В землях заката. Избранники Армагеддона
– Про него ваш знаменитый романист писал, как его?.. – Брайан поболтал остатком виски. – Ага, Достоевский! У него все герои кончают с собой: кто вешается, кто стреляется. Я сам не читал, но один профессор по телевизору рассказывал, тоже из бывших русских.
– Вешают вам лапшу на уши… – пробормотал Варламов, отчаянно пытаясь вспомнить школьные уроки литературы. – Это в романе «Бесы»», там герой действительно кончает с собой, но по другой причине: потерял идеалы, жить незачем стало.
Тут его кольнуло: неужели и он станет бывшим русским? Брайан допил виски и ухмыльнулся:
– Ладно, забудь про книжки, Юджин. Развлекайся.
Он затерялся, а вместо него Филлис, хрупкая женщина с каштановыми волосами, предложила другое объяснение войне – проявление мужского шовинизма, и стала расспрашивать Варламова о женском движении в Карельской автономии. Варламов ответил, что о таком не слышал, к чему Филлис отнеслась недоверчиво, но ее дружески оттеснил Болдуин.

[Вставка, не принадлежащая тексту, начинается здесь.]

(** * easygit: the [sync] command

    A shallow embedding of [src/commands/sync.js] (class [SyncCommand]) and
    of the auto-stash label of [src/commands/switch.js].

    The methods of [SyncCommand] are asynchronous and talk to three outside
    parties: the [gitRepo] object that [gitRepoGetter] returns (a
    [GitRepository], with its raw [git] handle), the user ([inquirer]
    prompts, console output) and the file system (the offline queue).  Every
    call to such a party is recorded as an [Event] together with its
    outcome; a method is a function from the history of events so far to
    its own outcome and the events it adds.  [await] is sequencing: the
    command is one logical flow of control.

    Conventions of the embedding:
    - the answers of the parties are arbitrary functions of the history
      ([Oracle]), so a statement proved for every [Env] holds whatever git,
      the user and the disk do;
    - [gitRepoGetter] is a function, as the constructor's parameter says,
      and returns the same object during one invocation;
    - the text of the queue file is identified with the JSON value it
      denotes ([FileText]);
    - chalk colouring is left out, the text of every console line is kept.

    Around the command, the development also embeds what it calls and what
    calls it: the wrappers of [src/core/git-repository.js] that [sync] and
    [switch] use, with the [preAction] hook of the entry script that creates
    the repository object (module [Repo]), and the error analysis of
    [src/core/error-handler.js] that receives what [sync] throws (module
    [ErrorHandler]). *)

From Stdlib Require Import String Ascii ZArith List Bool Lia DecimalString.
From Stdlib Require DecimalZ.
Import ListNotations.
Local Open Scope list_scope.
Local Open Scope string_scope.
Set Warnings "-register-all".

(** ** JavaScript values used by the command *)

Module Js.

(** An [Error] object: its constructor name and its [message]. *)
Record Error := mkErr { errName : string; errMessage : string }.

Definition newError (message : string) : Error := mkErr "Error" message.
Definition TypeError (message : string) : Error := mkErr "TypeError" message.
Definition SyntaxError (message : string) : Error := mkErr "SyntaxError" message.

(** Reading an identifier that no enclosing scope binds. *)
Definition ReferenceError (identifier : string) : Error :=
  mkErr "ReferenceError" (identifier ++ " is not defined").

(** The double-quote and the newline characters, as strings. *)
Definition dq : string := String (ascii_of_nat 34) EmptyString.
Definition nl : string := String (ascii_of_nat 10) EmptyString.

(** [s.includes(sub)] *)
Fixpoint includes (s sub : string) : bool :=
  if String.prefix sub s then true
  else match s with
       | EmptyString => false
       | String _ rest => includes rest sub
       end.

(** [names.join(sep)] *)
Definition join (sep : string) (names : list string) : string :=
  String.concat sep names.

(** Truthiness of a string: only the empty string is falsy. *)
Definition truthy (s : string) : bool :=
  match s with EmptyString => false | String _ _ => true end.

(** Interpolation of an integer into a template literal. *)
Definition numToString (n : Z) : string := NilZero.string_of_int (Z.to_int n).

(** [x || 0] for a numeric field that may be [undefined]. *)
Definition orZero (x : option Z) : Z :=
  match x with
  | Some n => if (n =? 0)%Z then 0%Z else n
  | None => 0%Z
  end.

(** JSON values. *)
Inductive Json :=
| JNull
| JBool (b : bool)
| JNum (n : Z)
| JStr (s : string)
| JArr (items : list Json)
| JObj (fields : list (string * Json)).

(** The text of a file, seen through [JSON.parse]: either text that is
    not JSON at all, or the text of a JSON value.  [JSON.stringify]
    produces the latter, and parsing it gives the value back. *)
Inductive FileText :=
| Unparsable (raw : string)
| Parsed (value : Json).

Definition JSON_stringify (value : Json) : FileText := Parsed value.

(** The result of a call: a value, or a thrown error. *)
Inductive Outcome (A : Type) :=
| Returned (a : A)
| Thrown (e : Error).
Arguments Returned {A} a.
Arguments Thrown {A} e.

Definition isThrown {A} (r : Outcome A) : bool :=
  match r with Thrown _ => true | Returned _ => false end.

End Js.
Import Js.

(** ** Records of sync.js and of the adapter *)

(** The options object commander passes to the action. *)
Module Options.
Record t := mk {
  remote : string;             (* -r, default 'origin' *)
  branch : option string;      (* -b, undefined when absent *)
  rebase : bool;
  merge : bool;
  force : bool;
  forceWithLease : bool;
  dryRun : bool;
  allowUnrelated : bool
}.
Definition in_range (lo hi : N) (c : ascii) : bool :=
  (N.leb lo (code c) && N.leb (code c) hi)%bool.

Definition is_upper_az (c : ascii) : bool := in_range 65 90 c.
Definition is_lower_az (c : ascii) : bool := in_range 97 122 c.
Definition is_digit (c : ascii) : bool := in_range 48 57 c.

(** [str.isspace] on one character: tab to carriage return, the four
    separators FS..US, the space, NEL and the no-break space.  The same class
    is [\s] of a [str] pattern and what [str.strip()] removes. *)
Definition is_space (c : ascii) : bool :=
  (in_range 9 13 c || in_range 28 32 c
   || N.eqb (code c) 133 || N.eqb (code c) 160)%bool.

(** [\w] of a [str] pattern: alphanumeric in the Unicode sense, or the
    underscore.  Below 256 the alphanumerics outside ASCII are the ordinal
    indicators, the superscript digits, micro, the vulgar fractions and the
    accented letters (neither the multiplication nor the division sign). *)
Definition is_word (c : ascii) : bool :=
  (is_upper_az c || is_lower_az c || is_digit c || N.eqb (code c) 95
   || N.eqb (code c) 170 || N.eqb (code c) 178 || N.eqb (code c) 179
   || N.eqb (code c) 181 || N.eqb (code c) 185 || N.eqb (code c) 186
   || in_range 188 190 c || in_range 192 214 c || in_range 216 246 c
   || in_range 248 255 c)%bool.

(** [[a-zA-Z_]] and [[a-zA-Z0-9_]].  Under [re.IGNORECASE] a class also
    accepts the case variants of its members; below 256 these add nothing. *)
Definition ident_start (c : ascii) : bool :=
  (is_lower_az c || is_upper_az c || N.eqb (code c) 95)%bool.

Definition ident_char (c : ascii) : bool :=
  (is_lower_az c || is_upper_az c || is_digit c || N.eqb (code c) 95)%bool.

(** Lower-casing of the ASCII capitals.  A pattern letter of this program is
    always an ASCII letter, and no other code point below 256 lower-cases to
    one, so this decides case-insensitive equality with a pattern letter. *)
Definition lower_az (c : ascii) : ascii :=
  if is_upper_az c then ascii_of_N (code c + 32) else c.

Definition ci_eqb (a b : ascii) : bool := Ascii.eqb (lower_az a) (lower_az b).

(** ** [str] methods *)

(** [s.startswith(p)] *)
Fixpoint startswith (p s : string) : bool :=
  match p with
  | EmptyString => true
  | String a p' =>
      match s with
      | EmptyString => false
      | String b s' => (Ascii.eqb a b && startswith p' s')%bool
      end
  end.

(** [needle in hay] *)
Fixpoint contains (needle hay : string) : bool :=
  (startswith needle hay
   || match hay with
      | EmptyString => false
      | String _ hay' => contains needle hay'
      end)%bool.

(** [s[:n]] for [n >= 0] *)
Fixpoint take (n : nat) (s : string) : string :=
  match n, s with
  | S n', String c s' => String c (take n' s')
  | _, _ => EmptyString
  end.

(** [s[n:]] for [n >= 0] *)
Fixpoint drop (n : nat) (s : string) : string :=
  match n, s with
  | S n', String _ s' => drop n' s'
  | _, _ => s
  end.

(** [str.upper] of one character, as a string: sharp s becomes two letters.
    The capitals of micro and of y with diaeresis lie above 255 and are kept
    as they are; neither is an ASCII letter, which is all the callers test. *)
Definition upper_char (c : ascii) : string :=
  if is_lower_az c then String (ascii_of_N (code c - 32)) EmptyString
  else if N.eqb (code c) 223 then "SS"
  else if (in_range 224 246 c || in_range 248 254 c)%bool
       then String (ascii_of_N (code c - 32)) EmptyString
  else String c EmptyString.
(** * pyclim-NorESM: regridding geometry and naming utilities

    A shallow embedding of [regrid_functions.py] (make_bounds, mk_outgrid,
    make_regridder) and of the parts of [functions/general_util_funcs.py]
    that normalise names and compute the ocean volume average
    (consistent_naming, get_areacello, volumeavg_ocn).

    Python exceptions are values of [exception]; a call that may raise
    returns a [result].  Grid values are IEEE binary64 numbers, modelled by
    Rocq's primitive floats.  An xarray object is modelled by the part of it
    the code looks at: the values and coordinate labels of an array for the
    regridding functions, the names, dimensions and attributes of an object
    for the naming functions. *)

From Stdlib Require Import String List ZArith Bool Lia Floats.
Import ListNotations.

Set Implicit Arguments.
Open Scope string_scope.
Open Scope list_scope.

(** ** Exceptions and results *)

Inductive exception : Type :=
| IndexError
| NameError (name : string)
| UnboundLocalError (name : string)
| ValueError (msg : string)
| AttributeError (name : string)
| FileNotFoundError (path : string).

Inductive result (A : Type) : Type :=
| Ok (a : A)
| Raise (e : exception).

Arguments Ok {A} a.
Arguments Raise {A} e.

Definition bind {A B : Type} (r : result A) (k : A -> result B) : result B :=
  match r with
  | Ok a => k a
  | Raise e => Raise e
  end.

Declare Scope result_scope.
Delimit Scope result_scope with result.
Notation "x <- r ;; k" := (bind r (fun x => k))
  (at level 61, r at next level, right associativity) : result_scope.
Open Scope result_scope.

Definition succeeds {A : Type} (r : result A) : Prop := exists a, r = Ok a.

Definition fails {A : Type} (r : result A) : Prop := exists e, r = Raise e.

Fixpoint mapM {A B : Type} (f : A -> result B) (l : list A) : result (list B) :=
  match l with
  | [] => Ok []
  | x :: t => y <- f x ;; ys <- mapM f t ;; Ok (y :: ys)
  end.

(** ** Python sequences *)

(** [l[k]]: a negative index counts from the end, an index outside
    [-len, len) raises IndexError. *)
Definition py_index {A : Type} (l : list A) (k : Z) : result A :=
  let n := Z.of_nat (length l) in
  let k' := if (k <? 0)%Z then (k + n)%Z else k in
  if ((0 <=? k') && (k' <? n))%Z then
    match nth_error l (Z.to_nat k') with
    | Some x => Ok x
    | None => Raise IndexError
    end
  else Raise IndexError.
(** A script on a monitor as built, on the rows of a log file that can be
    written: one row per tick, in the order of the ticks. *)
Lemma script_logs_one_row_per_tick (ops : list MonitorOp) :
  forall (s : Ctx) (f : File),
    simulation_intact (self s) ->
    files (world s) !! log_file (self s) = Some f ->
    log_file (self s) ∉ readonly (world s) ->
    exists ds rs s',
      run_script ops s = (inr (map Some ds), s')
      /\ Forall2 (fun d r => detection_row columns d = inr r) ds rs
      /\ Forall (fun r => length r = 11) rs
      /\ length rs = ticks_of ops
      /\ files (world s') !! log_file (self s)
         = Some {| rows := rows f ++ rs; unpickle := unpickle f |}.
Proof.
  induction ops as [| op ops IH]; intros s f Hsim Hf Hro.
  - exists [], [], s. cbn. rewrite app_nil_r.
    repeat split; try constructor. rewrite Hf. by destruct f.
  - destruct op; cbn [run_script ticks_of].
    + erewrite bind_inr by reflexivity.
      apply (IH {| self := set_is_running true (self s);
                   world := say _ (world s) |} f); assumption.
    + erewrite bind_inr by reflexivity.
      apply (IH {| self := set_is_running false (self s);
                   world := say _ (world s) |} f); assumption.
    + destruct (tick_appends_one_row s f Hsim Hf Hro)
        as (d & r & s1 & Hrun & Hr & Hlen & Hself & Hro1 & Hfiles).
      destruct (IH s1 {| rows := rows f ++ [r]; unpickle := unpickle f |})
        as (ds & rs & s' & Hscript & Hrows & Hlens & Hn & Hlog).
      * by rewrite Hself.
      * rewrite Hself, Hfiles. apply lookup_insert_eq.
      * by rewrite Hself, Hro1.
      * exists (d :: ds), (r :: rs), s'.
        erewrite bind_inr by exact Hrun.
        erewrite bind_inr by exact Hscript.
        rewrite Hself in Hlog. cbn in Hlog. rewrite <- app_assoc in Hlog.
        split; [reflexivity |].
        split; [by constructor |].
        split; [by constructor |].
        split; [cbn; by rewrite Hn | exact Hlog].
Qed.

(** ** The model loader, in every world *)

Lemma reads_only_refl w : reads_only w w.
Proof. repeat split. exists []. by rewrite app_nil_r. Qed.

Lemma reads_only_say line w w1 : reads_only w w1 -> reads_only w (say line w1).
Proof.
  intros (Hf & Hr & Hg & Hc & lines & Hl). repeat split; try assumption.
  exists (lines ++ [line])%list. cbn. by rewrite Hl, app_assoc.
Qed.

Lemma reads_only_np n w w1 : reads_only w w1 -> reads_only w (set_np_pos n w1).
Proof. intros (Hf & Hr & Hg & Hc & Hl). repeat split; assumption. Qed.

Lemma reads_only_printed w w1 : printed_after w w1 -> reads_only w w1.
Proof. intros [lines ->]. repeat split. by exists lines. Qed.

(** X10: in every world and whatever it returns or raises,
    [load_best_model_and_meta] writes nothing: every file is as before, as
    are the write permissions, the [random] source and the clock; it only
    prints lines after those already on the console (and draws from
    [numpy.random] for the demo data). *)
Theorem loader_writes_nothing (w : World) :
  reads_only w (snd (load_best_model_and_meta w)).
Proof.
  destruct (joblib_available w) eqn:Hjob.
  - destruct (load_loop_total model_files w) as ([t |] & w1 & Hloop & Hp).
    + rewrite (load_after_loop_some _ _ _ Hjob Hloop).
      by apply reads_only_printed.
    + pose proof (reads_only_printed _ _ Hp) as Hro.
      destruct Hp as [out Hw1].
      unfold load_best_model_and_meta, try_except_if.
      erewrite (bind_inr import_joblib)
        by (unfold import_joblib; rewrite Hjob; reflexivity).
      erewrite (bind_inr (load_loop model_files)) by exact Hloop.
      cbn beta iota.
      erewrite (bind_inr (print _)) by reflexivity.
      assert (Hsk1 : sklearn w1 = sklearn w) by (by rewrite Hw1).
      destruct (sklearn w) as [fit |] eqn:Hsk.
      * erewrite (bind_inr import_RandomForestClassifier)
          by (unfold import_RandomForestClassifier; cbn [sklearn say set_console];
              rewrite Hsk1; reflexivity).
        set (w2 := say _ w1).
        destruct (np_random_rand_spec 100 6 w2) as (X & HX & _).
        erewrite (bind_inr (np_random_rand 100 6)) by exact HX.
        set (w3 := set_np_pos _ w2).
        destruct (np_random_randint_binary 100 w3) as (y & Hy & _).
        erewrite (bind_inr (np_random_randint 0 2 100)) by exact Hy.
        erewrite (bind_inr (print _)) by reflexivity.
        cbn [snd ret]. subst w3 w2.
        apply reads_only_say, reads_only_np, reads_only_np, reads_only_say, Hro.
      * erewrite (bind_inl import_RandomForestClassifier)
          by (unfold import_RandomForestClassifier; cbn [sklearn say set_console];
              rewrite Hsk1; reflexivity).
        cbn. apply reads_only_say, reads_only_say, Hro.
  - unfold load_best_model_and_meta, try_except_if.
    erewrite (bind_inl import_joblib)
      by (unfold import_joblib; rewrite Hjob; reflexivity).
    cbn. apply reads_only_say, reads_only_refl.
Qed.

О войне больше не вспоминали, и за очередным пивом сговорились поехать в следующий уик‑энд охотиться на оленей, сезон как раз открылся.
Тут опять возникла Памела… Варламов поморгал – пожалуй, пить хватит. Черные волосы женщины стояли дыбом, глаза зеленовато светились, а платье сделалось почти прозрачным – выглядела как ведьма. Он смущенно отвел глаза, а она стала расспрашивать о половом воспитании в русских школах и первом сексуальном опыте самого Варламова. Он растерялся, но к счастью Джанет оказалась рядом – взяла под руку и увлекла за собой. Вид у нее был недовольный.
Гости танцевали, многие тоже странно изменились. Варламов еле узнал Болдуина в облике лесовика и подобии звериной шкуры. Джанет мельком глянула на него.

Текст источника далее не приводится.